Data records
'''

(** [ldap_pvt_sasl_bind_address_failure] on a connection whose remote
    address cannot be read. *)
Lemma ldap_pvt_sasl_bind_address_failure_witness :
  let env := mkEnv true (0, 0) (Some "ldap.example.org"%string) (SASL_OK, 1%nat)
                   false true (mkReply SASL_OK None 0, "EXTERNAL"%string) [] []
                   None in
  exists ld' tr,
    ldap_pvt_sasl_bind sample_ld "EXTERNAL"%string env =
    Some (LDAP_OPERATIONS_ERROR, ld', tr) /\
    ld_sasl_context ld' = Some 1%nat.
Proof.
  cbv zeta.
  destruct (ldap_pvt_sasl_bind_address_failure sample_ld "EXTERNAL"%string
              (mkEnv true (0, 0) (Some "ldap.example.org"%string) (SASL_OK, 1%nat)
                     false true (mkReply SASL_OK None 0, "EXTERNAL"%string) [] [] None)
              "ldap.example.org"%string)
    as (ld' & tr & Hrun & _ & Hctx & _).
  - vm_compute. discriminate.
  - reflexivity.
  - reflexivity.
  - reflexivity.
  - left. reflexivity.
  - exists ld', tr. split; [exact Hrun | exact Hctx].
Defined.

(** ** The layer: a header that arrives in two reads *)

Section SplitHeader.

Context {Ctx Wr : Type}.

Local Abbreviation state := (Sockbuf_IO_Desc Ctx Wr).

(** X28.  When the four bytes of a header arrive in two reads, the
    header loop of [sb_sasl_read] stores both at the start of the
    staging buffer: the bytes of the second read land on those of the
    first, not behind them, while the cursor counts all four.  The
    length of the packet is then taken from a block that begins with
    the bytes of the second read. *)
Theorem read_pkt_header_split (fuel : nat) (s : state)
    (first second more : list byte) (t : transport) :
  next_rd s = RdData first :: RdData (second ++ more) :: t ->
  (0 < length first < 4)%nat ->
  (length first + length second = 4)%nat ->
  buf_ptr (sec s) = 0 ->
  exists s1,
    read_pkt_header (S (S fuel)) s = Continue s1 /\
    calls s1 = calls s ++ [ReadNext 4 (Z.of_nat (length first)) (errno s);
                           ReadNext (Z.of_nat (length second))
                                    (Z.of_nat (length second)) (errno s)] /\
    buf_ptr (sec s1) = 4 /\
    buf_base (sec s1) = mem_write (mem_write (buf_base (sec s)) 0 first) 0 second /\
    firstn (length second) (buf_base (sec s1)) = second /\
    next_rd s1 = match more with [] => t | _ :: _ => RdData more :: t end.
Proof.
  intros Hrd Hf Hs Hptr.
  destruct s as [[ctx sb bi bo] rd wr e cs]. destruct sb as [base ptr ed size].
  cbn [next_rd sec sbiod_pvt sec_buf_in buf_ptr] in Hrd, Hptr. subst rd ptr.
  destruct first as [| a0 [| a1 [| a2 [| a3 first]]]]; cbn [length] in Hf, Hs; try lia;
    destruct second as [| c0 [| c1 [| c2 [| c3 second]]]]; cbn [length] in Hs; try lia.
  - eexists. split.
    + cbn -[read_pkt_header].
      cbn [read_pkt_header sec sbiod_pvt sec_buf_in buf_ptr Z.ltb Z.compare].
      unfold read_next_into. cbn -[read_pkt_header].
      change (Pos.to_nat 4) with 4%nat. cbn -[read_pkt_header].
      change (Pos.to_nat 3) with 3%nat. cbn -[read_pkt_header].
      apply read_pkt_header_done. cbn. lia.
    + cbn. rewrite <- app_assoc. repeat split.
  - eexists. split.
    + cbn -[read_pkt_header].
      cbn [read_pkt_header sec sbiod_pvt sec_buf_in buf_ptr Z.ltb Z.compare].
      unfold read_next_into. cbn -[read_pkt_header].
      change (Pos.to_nat 4) with 4%nat. cbn -[read_pkt_header].
      change (Pos.to_nat 2) with 2%nat. cbn -[read_pkt_header].
      apply read_pkt_header_done. cbn. lia.
    + cbn. rewrite <- app_assoc. repeat split.
  - eexists. split.
    + cbn -[read_pkt_header].
      cbn [read_pkt_header sec sbiod_pvt sec_buf_in buf_ptr Z.ltb Z.compare].
      unfold read_next_into. cbn -[read_pkt_header].
      change (Pos.to_nat 4) with 4%nat. cbn -[read_pkt_header].
      change (Pos.to_nat 1) with 1%nat. cbn -[read_pkt_header].
      apply read_pkt_header_done. cbn. lia.
    + cbn. rewrite <- app_assoc. repeat split.
Qed.

End SplitHeader.

(** [read_pkt_header_split] on the fresh layer: the header 00 01 00 01
    (65537 bytes announced, more than the ceiling) arrives as two reads
    of two bytes; the staged block begins 00 01 00 00, an announcement
    of 65536 bytes that passes the ceiling check. *)
Lemma read_pkt_header_split_witness :
  let s := sample_reader [RdData [x00; x01]; RdData [x00; x01]; RdEof] in
  exists s1,
    read_pkt_header 3 s = Continue s1 /\
    firstn 4 (buf_base (sec s1)) = [x00; x01; x00; x00] /\
    sb_sasl_pkt_length (buf_base (sec s1)) = 65540.
Proof.
  cbv zeta.
  destruct (@read_pkt_header_split unit (list Z) 1
              (sample_reader [RdData [x00; x01]; RdData [x00; x01]; RdEof])
              [x00; x01] [x00; x01] [] [RdEof])
    as (s1 & Hrun & _ & _ & Hbase & _).
  - reflexivity.
  - cbn. lia.
  - reflexivity.
  - reflexivity.
  - exists s1. split; [exact Hrun |]. rewrite Hbase. split; reflexivity.
Defined.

'''

■ Prompt:
Wherever the string "mkEnv" appears in the data above, copy the line it sits in.

■ Answer area:
  let env := mkEnv true (0, 0) (Some "ldap.example.org"%string) (SASL_OK, 1%nat)
              (mkEnv true (0, 0) (Some "ldap.example.org"%string) (SASL_OK, 1%nat)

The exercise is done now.